Bravo: One person led to another. Just today I heard from these twins in Miami who want to talk about their experiences. I interviewed some of the parents, and Father Walsh is also in my film. He’s the main person in Miami who organized the operation. He says he got a call from the State Department saying they wanted to get children out of Cuba, but they couldn’t do it themselves. They needed an organization. They said they’d get him the money to do it. There’s been a lot of talk about the money and where it came from, but no one knows for sure.
MF: Where do you get funding for your films?
Bravo: I’m independent, so it depends on the film. Canada and Channel 4 in London have helped a lot. Eventually I give my films to Cuba, and they put them on the air. Well, not all of them.
MF: Why not?
Bravo: It all goes back to that freedom of the press issue. The person who has the money to buy the press has all the freedom. If you think about it clearly, even the term human rights is [just as arbitrary]. How do Cubans define human rights? They say, well, a person has a right to free health care and free education.
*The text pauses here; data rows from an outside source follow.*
(** * EmailSender: templated single and bulk e-mail dispatch

    A shallow embedding of [EmailSender.py] (class [EmailSender]) and the
    properties of its single-send and bulk-send operations.

    The Python code is effectful: it reads files, calls an SMTP transport,
    prints to standard output and raises exceptions, and its collaborators
    may draw random numbers.  The embedding threads an explicit [World]
    through a small state-and-exception monad [M].
    The third-party collaborators (Jinja2, the MJML converter, aiosmtplib,
    pathlib's [name]) are gathered in an environment record [Env]; the part
    of Jinja2 and of [str.format] that the properties talk about (literal
    text and named placeholders) is modelled concretely, the rest is left
    to the environment. *)

From Stdlib Require Import String Ascii ZArith List DecimalString Permutation.
From stdpp Require Import gmap strings list.

Local Open Scope string_scope.

(** ** Python exceptions *)

(** Instances of [Exception] that the code or its collaborators raise. *)
Inductive PyException : Type :=
  | FileNotFoundError (msg : string)
  | IsADirectoryError (msg : string)
  | ValueError (msg : string)
  | KeyError (key : string)
  | IndexError (msg : string)
  | TypeError (msg : string)
  | TemplateSyntaxError (msg : string)
  | SMTPException (msg : string)
  | OtherException (cls msg : string).

(** [BaseException]: either an [Exception] or [asyncio.CancelledError], which
    derives from [BaseException] only and is therefore not caught by
    [except Exception].  Process-level interrupts ([KeyboardInterrupt],
    [SystemExit]) are outside the model. *)
Inductive PyBaseException : Type :=
  | Exc (e : PyException)
  | CancelledError.

(** [str(e)] as used in the message printed by [send_email]. *)
Definition exn_str (e : PyException) : string :=
  match e with
  | FileNotFoundError m | IsADirectoryError m | ValueError m | IndexError m
  | TypeError m | TemplateSyntaxError m | SMTPException m => m
  | KeyError k => "'" ++ k ++ "'"
  | OtherException _ m => m
  end.

(** ** Values and render contexts *)

(** Context values: the spec restricts them to strings and numbers. *)
Inductive Value : Type :=
  | VStr (s : string)
  | VInt (n : Z).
MF: Have any of your films been shown in the U.S.?
Bravo: I’ve done 28 films now, and many are subtitled and distributed by Cinema Guild in New York. Many have been in film festivals in the U.S., in San Francisco and Chicago. One called Miami Havana was shown on P.O.V. and another, Cuban Excludables, about Cubans in prison in the U.S. without due process, was on PBS.
MF: When do you think you’ll be done with Operation Peter Pan, and will it have a showing in the U.S.?
Bravo: I’ll probably be done in January, and hopefully it’ll show there [in the Bay Area].